Sometimes the use of one radical or another can have a special significance, as in the case of removing an ethnic slur from the name of the Zhuang minority in southwest China, which used to be written with the dog radical but after 1949 was first written with the human radical and was later changed to a completely different character with the respectable meaning "sturdy":
獞 Zhuàng (with the dog radical)
僮 Zhuàng (with the human radical)
壮 Zhuàng ("sturdy")[16]
This 1949 change to Zhuang 僮 was made after the Chinese civil war, and the change to Zhuang 壮 was made during the 1965 standardization of simplified Chinese characters.[citation needed]
The Yi people or Lolo, whose current Chinese exonym is yi 彝 "sacrificial wine vessel; Yi peoples", used to be condescendingly called the Luoluo 猓猓, giving a new luo reading to ("dog" radical and guo 果 phonetic) guo 猓 "proboscis monkey". The first replacement was ("human" radical) luo 倮, already used as a graphic variant character for ("clothing radical") luo 裸 "naked"; the second was luo 罗 "bird net; gauze".[citation needed]

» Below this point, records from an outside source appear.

(* ===== verification/Reconcile.v ===== *)
(** * Conservative identity reconciliation ([benchmarking/identity.py])

    Provider offers are given model identities: by an approved alias, by a shared public
    identifier under an equal behaviour fingerprint (a union-find over the offers), by an
    exact fingerprint, or provisionally.  The hash and the clock are parameters. *)

From S2P Require Import Prelude PyStr PyDict PyGroup Regex Schemas Catalog ExactCache Domain UnionFind.

(** ** Names *)

Definition or_empty (o : option string) : string := match o with Some s => s | None => "" end.
Definition nonempty (o : option string) : option string := match o with Some "" | None => None | Some s => Some s end.
Definition or_str (s d : string) : string := if s ≡? "" then d else s.

(** [_normalized] *)
Definition normalized (value : string) : string := strip_of ["-"%char] (sub (rplus non_alnum) "-" (lower value)).

Definition HF_PREFIX : string := "https://huggingface.co/".

(** [_hugging_face_id] *)
Definition hugging_face_id (value : option string) : string :=
  match nonempty value with
  | None => ""
  | Some v =>
      let text := rstrip_char "/" (strip v) in
      if startswith HF_PREFIX (lower text) then str_drop (str_len HF_PREFIX) text else text
  end.
Definition assert_fence (f : Fence) (t : Ops) : res StoreError unit :=
  match dget t (fe_operation f) with
  | Some o => if lease_live f o then Ok tt else Err EFence
  | None => Err EFence
  end.

(** ** Histories *)

(** The calls that change the ledger. *)
Inductive Event : Type :=
  | Submit (r : OpRequest)
  | Claim (id owner : string) (now lease : Q)
  | Renew (id owner : string) (now lease : Q)
  | Finish (id owner status : string) (result : list (string * json)) (error : option string) (now : Q)
  | Update (id status : string) (result : list (string * json)) (error : option string) (now : Q)
  | Prune (now : Q) (limit : Z).

Definition apply (t : Ops) (e : Event) : Ops :=
  match e with
  | Submit r => match claim_operation r t with Ok (_, _, t') => t' | Err _ => t end
  | Claim id owner now lease => (claim_execution id owner now lease t).2
  | Renew id owner now lease => (renew_execution id owner now lease t).2
  | Finish id owner status result error now =>
      match finish_execution id owner status result error now t with Ok (_, t') => t' | Err _ => t end
  | Update id status result error now =>
      match update_operation id status result error now t with Ok (_, t') => t' | Err _ => t end
  | Prune now limit => (prune now limit t).2
  end.

Definition history (es : list Event) (t : Ops) : Ops := fold_left apply es t.

(** ** Well-formed ledgers *)

(** Rows sit under their id, and no two share a unique key. *)
Record ledger_ok (t : Ops) : Prop := {
  lo_nodup : NoDup (dkeys t);
  lo_id i o : dget t i = Some o → op_id o = i;
  lo_unique i j a b : dget t i = Some a → dget t j = Some b → op_unique a = op_unique b → i = j;
}.

Lemma ledger_ok_nil : ledger_ok [].
Proof. by split; [apply NoDup_nil_2|..]. Qed.

Lemma elem_of_rows t o : ledger_ok t → o ∈ t.*2 ↔ dget t (op_id o) = Some o.
Proof.
  intros [Hn Hi _]. split.
  - intros ([i o'] & -> & Hin)%list_elem_of_fmap. cbn. apply elem_dget in Hin; [|done]. by rewrite (Hi _ _ Hin).
  - intros H%dget_elem. apply list_elem_of_fmap. by exists (op_id o, o).
Qed.

Lemma by_unique_some t k o : ledger_ok t → by_unique t k = Some o ↔ dget t (op_id o) = Some o ∧ op_unique o = k.
Proof.
  intros Hok. unfold by_unique. split.
  - intros [Hin Hk]%first_such_some. rewrite (elem_of_rows t o Hok) in Hin. by case_bool_decide.
  - intros [Hd Hk]. destruct (first_such_is_some (λ o, op_unique o ≡? k) t.*2 o) as [o' Ho'];
      [by apply elem_of_rows|by apply bool_decide_eq_true|].
    rewrite Ho'. apply first_such_some in Ho' as [Hin' Hk']. rewrite (elem_of_rows t o' Hok) in Hin'.
    case_bool_decide as E; [|done].
    pose proof (lo_unique t Hok _ _ _ _ Hin' Hd ltac:(congruence)). congruence.
Qed.

Lemma by_unique_none t k : ledger_ok t → by_unique t k = None → ∀ i o, dget t i = Some o → op_unique o ≠ k.
Proof.
  intros Hok Hn i o Ho <-. pose proof (lo_id t Hok _ _ Ho) as <-.
  assert (by_unique t (op_unique o) = Some o) by by apply by_unique_some. congruence.
Qed.

Lemma dget_dset_cases (t : Ops) k v i : dget (dset t k v) i = if decide (i = k) then Some v else dget t i.
Proof. destruct (decide (i = k)) as [->|]; [by rewrite dget_dset_eq|by rewrite dget_dset_ne]. Qed.

(** Updating a row in place keeps the ledger well-formed. *)
Lemma update_where_ok guard set id t :
  (∀ o, op_id (set o) = op_id o ∧ op_unique (set o) = op_unique o) →
  ledger_ok t → ledger_ok (update_where guard set id t).2.
Proof.
  intros Hset Hok. unfold update_where. destruct (dget t id) as [o|] eqn:Eo; [|done].
  destruct (guard o); [|done]. destruct (Hset o) as [Hi Hu]. pose proof (lo_id t Hok _ _ Eo) as Hid. split; cbn.
  - apply NoDup_dset, Hok.
  - intros i o'. rewrite dget_dset_cases. destruct (decide (i = id)) as [->|]; [intros [= <-]; congruence|by apply Hok].
  - intros i j a b. rewrite !dget_dset_cases.
    destruct (decide (i = id)) as [->|], (decide (j = id)) as [->|]; [done|..].
    + intros [= <-] Hb. rewrite Hu. intros He. by apply (lo_unique t Hok _ _ _ _ Eo Hb).
    + intros Ha [= <-]. rewrite Hu. intros He. by apply (lo_unique t Hok _ _ _ _ Ha Eo).
    + by apply Hok.
Qed.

The Lahu people were written Luohei 猓黑, with this same simian luo 猓 and 黑 "black". Their modern exonym is Lahu 拉祜, transcribing with la 拉 "pull; drag" and hu 祜 "favor or protection from heaven".[citation needed]
The Bouyei people in southern China and Vietnam are called Zhongjia 仲家, written with the "human radical" term zhong 仲 "second; middle (of three months or brothers)". The earlier ethnonym Zhongjia 狆家 used the "dog radical" term zhong 狆 "lap dog; pug", which now usually refers to the Japanese Chin (from Japanese language chin 狆).[citation needed]

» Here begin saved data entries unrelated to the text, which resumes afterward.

Lemma reads_all v : printable v = true → Reads fr v.
Proof.
  induction v as [|b|z|q p|s|l IH|d IH] using json_ind_nested; intros Hp rest fuel Hr Hf; try discriminate Hp;
    (destruct fuel as [|fuel]; [lia|]).
  - reflexivity.
  - destruct b; reflexivity.
  - by apply scan_value_int.
  - cbn [dumps stored_json]. unfold json_quote. rewrite str_app_cons, <- str_app_assoc.
    cbn [scan_value]. rewrite bool_decide_eq_true_2 by done. rewrite str_app_cons, str_app_nil_l. by rewrite scan_quoted.
  - cbn [printable] in Hp. assert (Forall (Reads fr) l) as HR.
    { rewrite Forall_forall in *. intros x Hx. apply IH; [done|]. rewrite forallb_forall in Hp. apply Hp. by apply list_elem_of_In. }
    destruct l as [|x l]; [reflexivity|].
    change (dumps (JList (x :: l))) with ("[" +:+ join "," (map dumps (x :: l)) +:+ "]") in *. rewrite <- !str_app_assoc in *.
    assert (skip_ws (join "," (map dumps (x :: l)) +:+ "]" +:+ rest) = join "," (map dumps (x :: l)) +:+ "]" +:+ rest
            ∧ ∃ c w, join "," (map dumps (x :: l)) +:+ "]" +:+ rest = String c w ∧ c ≠ "]"%char) as [Hw (c & w & E & Hc)].
    { cbn [forallb] in Hp. apply andb_true_iff in Hp as [Hpx _]. destruct (dumps_opens x Hpx) as (c & w & E & Ho).
      cbn [map]. destruct (map dumps l); cbn [join]; rewrite E, !str_app_cons; split; [by apply skip_ws_opens| |by apply skip_ws_opens|];
        eexists c, _; (split; [done|intros ->; discriminate Ho]). }
    pose proof (scan_items_read fr l x [] rest fuel HR Hp) as H.
    transitivity (scan_items fr fuel [] (join "," (map dumps (x :: l)) +:+ "]" +:+ rest)).
    + rewrite str_app_cons, str_app_nil_l. cbn [scan_value]. rewrite !bool_decide_eq_false_2, bool_decide_eq_true_2 by done. rewrite Hw, E.
      destruct c as [ [] [] [] [] [] [] [] [] ]; try reflexivity. by destruct Hc.
    + apply H. rewrite !str_len_app in *. cbn [str_len] in *. lia.
  - cbn [printable] in Hp. apply andb_true_iff in Hp as [Hnd Hp]. apply bool_decide_eq_true in Hnd.
    rewrite dumps_obj, stored_json_obj in *. set (ds := sort_by _ d) in *.
    assert (ds ≡ₚ d) as Hperm by apply sort_by_perm.
    assert (NoDup (dkeys ds)) as Hnd' by (unfold dkeys; by rewrite Hperm).
    assert (forallb (λ kv, printable kv.2) ds = true) as Hp'.
    { rewrite forallb_forall in *. intros x Hx. apply Hp. apply list_elem_of_In. rewrite <- Hperm. by apply list_elem_of_In. }
    assert (Forall (λ kv, Reads fr kv.2) ds) as HR.
    { rewrite Forall_forall in *. intros x Hx. apply IH; [by rewrite <- Hperm|]. rewrite forallb_forall in Hp'. apply Hp'. by apply list_elem_of_In. }
    clearbody ds. destruct ds as [|kv ds]; [reflexivity|]. rewrite <- !str_app_assoc in *.
    pose proof (scan_members_read fr ds kv [] rest fuel HR Hp' Hnd') as H.
    transitivity (scan_members fr fuel [] (join "," (entry <$> kv :: ds) +:+ "}" +:+ rest)); [destruct ds; reflexivity|].
    apply H. rewrite !str_len_app in *. cbn [str_len] in *. lia.
Qed.

Lemma loads_dumps v : printable v = true → loads fr (dumps v) = Some (stored_json v).
Proof.
  intros Hp. unfold loads. pose proof (reads_all v Hp "" (2 * str_len (dumps v) + 1)) as H. rewrite str_app_nil_r in H.
  destruct (dumps_opens v Hp) as (c & w & E & Ho).
  assert (skip_ws (dumps v) = dumps v) as -> by (rewrite E; by apply skip_ws_opens). rewrite H; [|done|lia]. reflexivity.
Qed.

(** ** The JSON columns of the store ([PlatformStore._json] and the row readers) *)

Definition json_column (v : json) : string := dumps v.
Definition column_json (s : string) : option json := loads fr s.

(** a JSON column comes back: the row readers get from the text the store wrote of any
    float-free value with unique keys that value, its objects in key order, whatever the
    nesting, the characters to escape and the sign of the integers. *)
Theorem json_column_roundtrip v : printable v = true → column_json (json_column v) = Some (stored_json v).
Proof. apply loads_dumps. Qed.
End roundtrip.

The modern Chinese transcription for the Gelao people is Gelaozu 仡佬族 with the "human radical", and Gelao was previously written 犵狫 with the "dog radical" and the same phonetic elements. The word liao 獠 originally meant "night hunting; long, protruding teeth", and beginning during the Wei-Jin period (266–420) was also pronounced lao 獠 meaning "an aboriginal tribe in southwest China 😊 lao 狫); ugly". This Laoren 僚人, from earlier 狫人 or 獠人, is the modern name for the Rau peoples (including Zhuang, Buyei, and Tay–Nùng).[citation needed]

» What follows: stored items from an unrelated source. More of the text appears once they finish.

(** The state while a snapshot's offers are inserted: the inventory is well-formed, what was
    there stays, and what is new under the snapshot comes from the offers given. *)
Record inserting (s : InventorySnapshot) (offers : list ProviderOffer) (d0 d : Db) : Prop := {
  ins_ok : inventory_ok d;
  ins_snapshot : dget (db_snapshots d) (sn_id s) = Some (snapshot_row s);
  ins_frame : d = with_inventory (db_snapshots d) (db_offers d) d0;
  ins_old_snapshots k v : dget (db_snapshots d0) k = Some v → dget (db_snapshots d) k = Some v;
  ins_new_snapshots k v : dget (db_snapshots d) k = Some v → dget (db_snapshots d0) k = Some v ∨ k = sn_id s ∧ v = snapshot_row s;
  ins_old_offers k v : dget (db_offers d0) k = Some v → dget (db_offers d) k = Some v;
  ins_new_offers k v : dget (db_offers d) k = Some v →
    dget (db_offers d0) k = Some v ∨ ∃ o, o ∈ offers ∧ v = (sn_id s, offer_row o);
}.

Lemma insert_offer_inserting s offers d0 d o u d' :
  o ∈ offers → belongs (snapshot_row s) o → inserting s offers d0 d → insert_offer (sn_id s) o d = Ok (u, d') →
  inserting s offers d0 d' ∧ dget (db_offers d') (po_snapshot_offer_id o) = Some (sn_id s, offer_row o).
Proof.
  intros Ho Hb [Hok Hs Hf Hos Hns Hoo Hno] Hins.
  destruct (insert_offer_spec _ _ _ _ _ Hins) as (-> & Hfree & Huniq). cbn [db_offers db_snapshots with_inventory].
  split; [|by rewrite dget_dset_eq]. destruct Hok as [I1 I2 I3 I4 I5].
  split; cbn [db_offers db_snapshots with_inventory]; try done.
  - split; cbn [db_offers db_snapshots with_inventory]; [done|by apply NoDup_dset|done|..].
    + intros k sid o'. destruct (decide (k = po_snapshot_offer_id o)) as [->|Hne].
      * rewrite dget_dset_eq. intros [= <- <-]. split; [done|]. by exists (snapshot_row s).
      * rewrite dget_dset_ne by done. apply I4.
    + intros k k' sid o1 o2.
      destruct (decide (k = po_snapshot_offer_id o)) as [->|Hk], (decide (k' = po_snapshot_offer_id o)) as [->|Hk']; [done|..].
      * rewrite dget_dset_eq, dget_dset_ne by done. intros [= <- <-] H2 Hr.
        destruct (Huniq _ _ I2 H2) as [_ Hn]. by destruct Hn.
      * rewrite dget_dset_eq, dget_dset_ne by done. intros H1 [= <- <-] Hr.
        destruct (Huniq _ _ I2 H1) as [_ Hn]. by destruct Hn.
      * rewrite !dget_dset_ne by done. apply I5.
  - by rewrite Hf.
  - intros k v Hv. specialize (Hoo k v Hv). rewrite dget_dset_ne; [done|]. intros ->. congruence.
  - intros k v. destruct (decide (k = po_snapshot_offer_id o)) as [->|Hne].
    + rewrite dget_dset_eq. intros [= <-]. right. by exists o.
    + rewrite dget_dset_ne by done. apply Hno.
Qed.

Lemma insert_inventory_spec s offers d u d' :
  inventory_ok d → snapshot_ok s → (∀ o, o ∈ offers → belongs s o) → insert_inventory s offers d = Ok (u, d') →
  dget (db_snapshots d) (sn_id s) = None ∧ inserting s offers d d' ∧
  ∀ o, o ∈ offers → dget (db_offers d') (po_snapshot_offer_id o) = Some (sn_id s, offer_row o).
Proof.
  intros Hok Hs Hb. unfold insert_inventory, dmem. destruct (dget (db_snapshots d) (sn_id s)) eqn:E; [done|].
  set (d1 := with_inventory _ _ d). destruct (each_stmt (insert_offer (sn_id s)) offers d1) as [ [us d2]|] eqn:Ei; [|done].
  intros [= <- <-]. split; [done|].
  assert (inserting s offers d d1) as H1.
  { destruct Hok as [I1 I2 I3 I4 I5]. subst d1. split; cbn [db_offers db_snapshots with_inventory]; try done; auto.
    - split; cbn [db_offers db_snapshots with_inventory]; try done.
      + by apply NoDup_dset.
      + intros k v. destruct (decide (k = sn_id s)) as [->|Hne].
        * rewrite dget_dset_eq. intros [= <-]. split; [done|]. destruct Hs as (? & ? & ? & ? & ?). done.
        * rewrite dget_dset_ne by done. apply I3.
      + intros k sid o Ho. destruct (I4 _ _ _ Ho) as (? & s' & Hs' & ?). split; [done|]. exists s'. split; [|done].
        rewrite dget_dset_ne; [done|congruence].
    - by rewrite dget_dset_eq.
    - intros k v Hv. rewrite dget_dset_ne; [done|congruence].
    - intros k v. destruct (decide (k = sn_id s)) as [->|Hne]; [rewrite dget_dset_eq; intros [= <-]; by right|].
      rewrite dget_dset_ne by done. by left. }
  eapply (each_stmt_each (inserting s offers d)
            (λ o d, dget (db_offers d) (po_snapshot_offer_id o) = Some (sn_id s, offer_row o))); [..|exact H1|exact Ei].
  - intros o d3 [] d4 Ho H3 Hi. by apply (insert_offer_inserting s offers d d3 o tt d4 Ho (Hb o Ho)).
  - intros x y d3 [] d4 Hx Hy H3 Hq Hi. destruct (insert_offer_spec _ _ _ _ _ Hi) as (-> & Hfree & _).
    cbn [db_offers with_inventory]. rewrite dget_dset_ne; [done|]. intros He. rewrite He in Hq. congruence.
Qed.

(** ** Lists of decisions *)

Lemma write_aliases_spec actor ds d stored d' :
  alias_ok (db_aliases d) → Forall (λ a, active a = true) ds →
  each_stmt (write_alias_decision actor) ds d = Ok (stored, d') →
  stored = (λ a, stored_alias a actor) <$> ds ∧ d' = with_aliases (db_aliases d') d ∧ alias_ok (db_aliases d') ∧
  (∀ a, a ∈ ds → dmem (db_identities d) (ad_identity a) = true) ∧
  (∀ k r, dget (db_aliases d') k = Some r →
     (∃ r0, dget (db_aliases d) k = Some r0 ∧ ad_identity r.1 = ad_identity r0.1) ∨ ∃ a, a ∈ ds ∧ ad_identity r.1 = ad_identity a) ∧
  (∀ a, a ∈ ds → ∃ b, b ∈ ds ∧ alias_key b = alias_key a ∧
     current_alias (db_aliases d') (alias_key a) = Some (alias_row (stored_alias b actor))) ∧
  (∀ k, k ∉ alias_key <$> ds → current_alias (db_aliases d') k = current_alias (db_aliases d) k).
Proof.
  revert d stored. induction ds as [|a ds IH]; intros d stored Hok Hact; cbn [each_stmt].
  { intros [= <- <-]. split_and!; [done|by destruct d|done|by intros ? ?%elem_of_nil|eauto|by intros ? ?%elem_of_nil|done]. }
  apply Forall_cons in Hact as [Ha Hact].
  destruct (write_alias_decision actor a d) as [ [x d1]|] eqn:E; [|done].
  destruct (each_stmt _ ds d1) as [ [xs d2]|] eqn:E'; [|done]. intros [= <- <-].
  destruct (write_alias_spec _ _ _ _ _ Hok Ha E) as (-> & Hid & Hf & Hok1 & Hnew & _ & Hrest & _).
  destruct (current_after_write _ _ _ _ _ Hok Ha E) as [Hcur Hother].
  destruct (IH d1 xs Hok1 Hact E') as (-> & Hf' & Hok2 & Hids & Hback & Hcurs & Hkeep).
  assert (db_identities d1 = db_identities d) as Hsame by (by rewrite Hf).
  split_and!; [done| |done|..].
  - rewrite Hf', Hf. done.
  - intros b [->|Hb]%elem_of_cons; [done|]. rewrite <- Hsame. auto.
  - intros k r Hr. destruct (Hback _ _ Hr) as [(r0 & Hr0 & He)|(b & Hb & He)]; [|right; exists b; split; [by right|done] ].
    destruct (decide (k = ad_id a)) as [->|Hne].
    + rewrite Hnew in Hr0. injection Hr0 as <-. right. exists a. split; [left|done].
    + rewrite Hrest in Hr0 by done. destruct (dget (db_aliases d) k) as [r1|]; [|done]. cbn in Hr0. injection Hr0 as <-.
      left. exists r1. split; [done|]. rewrite He. unfold superseded. by destruct (_ && _).
  - intros b [->|Hb]%elem_of_cons.
    + destruct (decide (alias_key a ∈ alias_key <$> ds)) as [(c & Hc & Hin)%list_elem_of_fmap|Hno].
      * destruct (Hcurs c Hin) as (e & He & Hk & Hce). exists e. rewrite Hc. split_and!; [by right|done|done].
      * exists a. rewrite (Hkeep _ Hno). split_and!; [left|done|done].
    + destruct (Hcurs b Hb) as (e & He & Hk & Hce). exists e. split_and!; [by right|done|done].
  - intros k. rewrite fmap_cons, not_elem_of_cons. intros [Hne Hno]. rewrite (Hkeep _ Hno). by apply Hother.
Qed.

Lemma validate_alias_ok ds actor ds' :
  validate_alias_decisions ds actor = Ok ds' → ds' = ds ∧ Forall (λ a, active a = true) ds ∧ Forall (λ a, check_decision a = true) ds.
Proof.
  unfold validate_alias_decisions. destruct (actor_id actor ≡? ""); [done|].
  destruct (each_check _ _ ds) as [v|] eqn:E; [|done]. apply each_check_filter in E as [-> Hc].
  destruct (existsb _ ds) eqn:Ex; [done|]. intros [= <-]. split_and!; [done| |done].
  apply Forall_forall. intros a Ha. destruct (active a) eqn:Ea; [done|].
  assert (existsb (λ a, negb (active a)) ds = true); [|congruence]. apply existsb_exists. exists a.
  rewrite <- list_elem_of_In. by rewrite Ea.
Qed.

(** ** The whole store *)

Record db_ok (d : Db) : Prop := {
  dk_ids : NoDup (dkeys (db_identities d));
  dk_identity k i : dget (db_identities d) k = Some i → mi_id i = k;
  dk_aliases : alias_ok (db_aliases d);
  dk_known k r : dget (db_aliases d) k = Some r → dmem (db_identities d) (ad_identity r.1) = true;
  dk_inventory : inventory_ok d;
  dk_ops : ledger_ok (db_ops d);
}.

Lemma db_ok_new : db_ok new_db.
Proof. split; try done; [by apply NoDup_nil_2|apply alias_ok_nil|apply inventory_ok_new|apply ledger_ok_nil]. Qed.

Lemma ensure_identity_ok i d n d' : db_ok d → ensure_identity i d = Ok (n, d') → db_ok d'.
Proof.
  intros [D1 D2 D3 D4 D5 D6] He. pose proof (ensure_identity_spec _ _ _ _ He) as (_ & Hm & Hb & _ & Hf).
  assert (d' = with_identities (db_identities d') d) as Hd by (rewrite <- Hf; by destruct d').
  rewrite Hd. split; cbn [db_identities db_aliases db_ops with_identities]; try done.
  - unfold ensure_identity in He. destruct (dget (db_identities d) (mi_id i)) eqn:E.
    + rewrite E in He. destruct (same_columns _ i); [|done]. by injection He as _ <-.
    + cbn [db_identities with_identities] in He. rewrite dget_dset_eq in He. destruct (same_columns i i); [|done].
      injection He as _ <-. by apply NoDup_dset.
  - intros k x Hx. destruct (Hb _ _ Hx) as [?|[-> ->] ]; [by apply D2|done].
  - intros k r Hr. specialize (D4 _ _ Hr). unfold dmem in *. destruct (dget (db_identities d) _) eqn:E; [|done].
    by rewrite (Hm _ _ E).
  - destruct D5. by split.
Qed.

Lemma alias_write_db_ok d t :
  db_ok d → alias_ok t → (∀ k r, dget t k = Some r → dmem (db_identities d) (ad_identity r.1) = true) →
  db_ok (with_aliases t d).
Proof. intros [D1 D2 D3 D4 D5 D6] Ht Hk. split; try done. destruct D5. by split. Qed.

Lemma write_aliases_ok actor ds d stored d' :
  db_ok d → Forall (λ a, active a = true) ds → each_stmt (write_alias_decision actor) ds d = Ok (stored, d') → db_ok d'.
Proof.
  intros Hd Hact He. destruct (write_aliases_spec _ _ _ _ _ (dk_aliases d Hd) Hact He) as (_ & Hf & Hok & Hids & Hback & _).
  rewrite Hf. apply alias_write_db_ok; [done..|]. intros k r Hr.
  destruct (Hback _ _ Hr) as [(r0 & Hr0 & ->)|(a & Ha & ->)]; [by apply (dk_known d Hd k)|by apply Hids].
Qed.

Additional "dog" radical examples of exonyms include the ancient Quanrong 犬戎 "dog barbarians" or "dog belligerents" and Xianyun 獫狁 (written with xian 獫 or 玁 "long-snouted dog; black dog with a yellow face"). Feng Li, a Columbia University historian of early China, suggests a close semantic relation, noting that "It is very probable that when the term Xianyun came to be written with the two characters 獫狁, the notion of 'dog' associated with the character xian thus gave rise to the term Quanrong 犬戎, or the 'Dog Barbarians'."[17]